## WORK ITEM
Return copies of the lines below that mention "nothing".

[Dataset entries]
(* ===== verification/FsClaims.v ===== *)
(** * FsClaims: what the block allocator and file contents promise *)

From S2P Require Import Prelude Mmu Bytes Bio BioSpec Log LogSpec Fs FsSpec FsBlocks FsFile FsData FsWrite Mkfs FsDemo.

(** [balloc] gives out the first block that is free in the bitmap, marked
    and filled with zeroes, both logged, and changes nothing else; it panics
    exactly when every block is in use.  The block lies behind the bitmap, so it
    never is the superblock, a log block, an inode block or the bitmap. *)
Theorem balloc_first_free G sb cw V P I s :
  layout G sb → 1 ≤ c_outstanding G → fs G sb cw V P [] I s → meta_used sb V → fits G P 3 →
  match balloc 1 s with
  | Ok b s' =>
      sb_bmapstart sb < b < sb_size sb ∧ used sb V b = false ∧ (∀ j, 0 ≤ j < b → used sb V j = true) ∧
      ∃ V' P', fs G sb cw V' P' [] I s' ∧ V' b = zero_block ∧
        (∀ j, 0 ≤ j < FSSIZE → used sb V' j = bool_decide (j = b) || used sb V j) ∧
        (∀ z, z ≠ b → z ≠ sb_bmapstart sb → V' z = V z) ∧
        (∀ z, z ∈ P' ↔ z ∈ P ∨ z = sb_bmapstart sb ∨ z = b)
  | Err e => e = Panic "balloc: out of blocks" ∧ ∀ b, 0 ≤ b < sb_size sb → used sb V b = true
  end.
Proof.
  intros Hly Hout Hf Hm Hfit. set (E := λ e, e = Panic "balloc: out of blocks" ∧ ∀ b, 0 ≤ b < sb_size sb → used sb V b = true).
  assert (Hfit1 : fits G P 1) by (eapply fits_le; [exact Hfit|lia]).
  assert (Hfit2 : fits G (logged P (sb_bmapstart sb)) 1) by (apply fits_logged; eapply fits_le; [exact Hfit|lia]).
  eapply (balloc_wp G sb cw E Hly Hout V P [] I s (λ b s', _)); [exact Hf|set_solver|set_solver|done|done|done|cbn; lia| |by split].
  intros b s' Hb Hu Hmin H'. split; [done|]. split; [done|]. split; [done|]. eexists _, _. split; [exact H'|].
  assert (Hbb : 0 ≤ b < FSSIZE) by (eapply data_range; [exact Hly|done]).
  split; [by rewrite alloc_view_new|]. split; [|split].
  - intros j Hj. rewrite (used_alloc G); [|done|by eapply fs_block|lia|done]. by case_decide; case_bool_decide.
  - intros z H1 H2. by apply alloc_view_other.
  - intros z. unfold alloc_log. rewrite !elem_logged. tauto.
Qed.

(** C28. [readi] returns the bytes of the file from [off] on, as many as were
    asked for and the file has, and changes nothing; behind the end of the file it
    fails. *)
Theorem readi_contents `{!Devsw} G sb cw V P I s ip i off n :
  layout G sb → fs G sb cw V P [] I s → (length P < NBUF)%nat →
  I !! ip = Some i → i_dev i = 1 → i_type i ≠ T_DEV → file_ok sb V i → filled V i → 0 ≤ off < 2147483648 → 0 ≤ n < 2147483648 →
  match readi ip off n s with
  | Ok (r, data) s' => fs G sb cw V P [] I s' ∧
      if i_size i <? off then r = -1 ∧ data = []
      else r = Z.min n (i_size i - off) ∧ data = frange V i off (Z.to_nat r)
  | Err _ => False
  end.
Proof.
  intros Hly Hf HP Hi Hdev Hty Hfile Hfill Hoff Hn. destruct (Z.ltb_spec (i_size i) off) as [Hgt|Hle].
  - unfold readi. erewrite bind_ok by (unfold iref; by rewrite (fs_ic _ _ _ _ _ _ _ _ Hf), Hi).
    rewrite (proj2 (Z.eqb_neq _ _)), (proj2 (Z.ltb_lt (i_size i) off)) by done. done.
  - enough (wpe (λ _, False) (readi ip off n) (λ rd s', fs G sb cw V P [] I s' ∧
      rd.1 = Z.min n (i_size i - off) ∧ rd.2 = frange V i off (Z.to_nat rd.1)) s) as Hw.
    { unfold wpe in Hw. by destruct (readi ip off n s) as [[r data] s'|]. }
    eapply readi_wp; [exact Hly|exact Hf|exact Hi|done|done|done|done|done|lia|lia|lia|]. intros s' H'. done.
Qed.


Lemma frange_written sb V P i V' P' i' off src :
  written sb V P i V' P' i' off src → 0 ≤ off → frange V' i' off (length src) = src.
Proof.
  intros W Ho. apply list_eq. intros k. unfold frange. rewrite list_lookup_fmap.
  destruct (decide (k < length src)%nat) as [Hk|Hk].
  - rewrite lookup_seq_lt by done. cbn. destruct (lookup_lt_is_Some_2 src k Hk) as [c Hc]. rewrite Hc. f_equal.
    rewrite (wn_bytes _ _ _ _ _ _ _ _ _ W) by (rewrite (wn_size _ _ _ _ _ _ _ _ _ W); lia).
    rewrite decide_True by (unfold in_write; lia). replace (Z.to_nat (off + Z.of_nat k - off)) with k by lia.
    by apply nth_lookup_Some.
  - rewrite !lookup_ge_None_2 by (rewrite ?length_seq; lia). done.
Qed.

(** C29. What has been written can be read: [readi] at the same offset gives the
    bytes back. *)
Theorem writei_readi `{!Devsw} G sb cw V P I s ip i off src :
  layout G sb → 1 ≤ c_outstanding G → fs G sb cw V P [] I s →
  I !! ip = Some i → i_dev i = 1 → i_type i ≠ T_DEV → 0 ≤ i_inum i < sb_ninodes sb →
  file_ok sb V i → filled V i → meta_used sb V → 0 ≤ off ≤ i_size i → off + Z.of_nat (length src) ≤ MAXFILE * BSIZE →
  fits G P (nblk off (Z.of_nat (length src)) + 5) →
  match (writei ip src off ;; readi ip off (Z.of_nat (length src))) s with
  | Ok (r, data) _ => r = Z.of_nat (length src) ∧ data = src
  | Err e => e = Panic "balloc: out of blocks"
  end.
Proof.
  intros Hly Hout Hf Hi Hdev Hty Hnum Hfile Hfill Hmeta Hoff Hmax Hfit. set (E := λ e, e = Panic "balloc: out of blocks").
  enough (wpe E (writei ip src off ;; readi ip off (Z.of_nat (length src))) (λ rd _, rd.1 = Z.of_nat (length src) ∧ rd.2 = src) s) as Hw.
  { unfold wpe in Hw. by destruct ((writei ip src off ;; _) s) as [[r data] s'|]. }
  apply wpe_bind. eapply wpe_mono; [exact (writei_wp G sb cw E Hly Hout INDSLOT (λ _ _, True) (no_reservation sb E eq_refl) V P I s ip i off src
    Hf Hi Hdev Hty Hnum Hfile Hfill Hmeta Hoff Hmax Hfit Hmax Logic.I)|].
  intros r s' (-> & V' & P' & i' & H' & W & _). pose proof (wn_size _ _ _ _ _ _ _ _ _ W) as Hsz.
  assert (Hi' : <[ip:=i']> I !! ip = Some i') by (apply list_lookup_insert_eq; by eapply lookup_lt_Some).
  assert (Hd : i_dev i' = 1 ∧ i_type i' ≠ T_DEV) by (rewrite (wn_same _ _ _ _ _ _ _ _ _ W); done). destruct Hd as [Hd1 Hd2].
  assert (HP : (length P' < NBUF)%nat).
  { pose proof (wn_log _ _ _ _ _ _ _ _ _ W). unfold fits, LOGSIZE, NBUF in *. lia. }
  change (MAXFILE * BSIZE) with 71680 in *.
  eapply readi_wp; [exact Hly|exact H'|exact Hi'|done|done|apply W|apply W|done|lia|lia|lia|].
  intros s2 H2. unfold read_len. rewrite Hsz. rewrite Z.min_l by lia. cbn [fst snd]. split; [done|]. rewrite Nat2Z.id.
  eapply frange_written; [exact W|lia].
Qed.

(** ** On a concrete disk *)

Definition no_devices : Devsw := mkDevsw (λ _, None) (λ _, None).

Lemma demo_hyps :
  1 ≤ c_outstanding demo_cfg ∧ [demo_inode] !! 0%nat = Some demo_inode ∧ i_dev demo_inode = 1 ∧ i_type demo_inode ≠ T_DEV ∧
  0 ≤ i_inum demo_inode < sb_ninodes mkfs_sb ∧ i_size demo_inode = 1000 ∧ fits demo_cfg [] 9.
Proof. rewrite demo_inode_eq. cbn. unfold T_DEV, fits, LOGSIZE. cbn. split_and!; lia || done. Qed.

Lemma balloc_first_free_witness :
  layout demo_cfg mkfs_sb ∧ fs demo_cfg mkfs_sb 0 demo_V [] [] [demo_inode] demo_fs ∧
  match balloc 1 demo_fs with
  | Ok b s' => sb_bmapstart mkfs_sb < b < sb_size mkfs_sb ∧ used mkfs_sb demo_V b = false
  | Err e => e = Panic "balloc: out of blocks" ∧ ∀ b, 0 ≤ b < sb_size mkfs_sb → used mkfs_sb demo_V b = true
  end.
Proof.
  split; [exact demo_layout|]. split; [exact demo_fs_ok|]. destruct demo_hyps as (H1 & _ & _ & _ & _ & _ & H7).
  pose proof (balloc_first_free demo_cfg mkfs_sb 0 demo_V [] [demo_inode] demo_fs demo_layout H1 demo_fs_ok demo_meta
    ltac:(eapply fits_le; [exact H7|lia])) as H.
  destruct (balloc 1 demo_fs) as [b s'|e]; [|exact H]. destruct H as (A & B & _). split; [exact A|exact B].
Defined.

Lemma readi_contents_witness :
  match @readi no_devices 0 998 10 demo_fs with
  | Ok (r, data) s' => r = Z.min 10 (i_size demo_inode - 998) ∧ data = frange demo_V demo_inode 998 (Z.to_nat r)
  | Err _ => False
  end.
Proof.
  destruct demo_hyps as (_ & H2 & H3 & H4 & _ & H6 & _).
  pose proof (@readi_contents no_devices demo_cfg mkfs_sb 0 demo_V [] [demo_inode] demo_fs 0 demo_inode 998 10 demo_layout demo_fs_ok
    ltac:(unfold NBUF; cbn; lia) H2 H3 H4 demo_file_ok demo_filled ltac:(lia) ltac:(lia)) as H.
  destruct (@readi no_devices 0 998 10 demo_fs) as [[r data] s'|e]; [|exact H]. destruct H as [_ H]. rewrite H6 in *. exact H.
Defined.


Lemma writei_readi_witness :
  match (@writei no_devices 0 [7; 8; 9] 998 ;; @readi no_devices 0 998 3) demo_fs with
  | Ok (r, data) _ => r = 3 ∧ data = [7; 8; 9]
  | Err e => e = Panic "balloc: out of blocks"
  end.
Proof.
  destruct demo_hyps as (H1 & H2 & H3 & H4 & H5 & H6 & H7).
  exact (@writei_readi no_devices demo_cfg mkfs_sb 0 demo_V [] [demo_inode] demo_fs 0 demo_inode 998 [7; 8; 9] demo_layout H1
    demo_fs_ok H2 H3 H4 H5 demo_file_ok demo_filled demo_meta ltac:(rewrite H6; lia)
    ltac:(cbn; unfold MAXFILE, NDIRECT, NINDIRECT, BSIZE; lia) ltac:(eapply fits_le; [exact H7|vm_compute; discriminate])).
Defined.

## ANSWER
    and filled with zeroes, both logged, and changes nothing else; it panics
    asked for and the file has, and changes nothing; behind the end of the file it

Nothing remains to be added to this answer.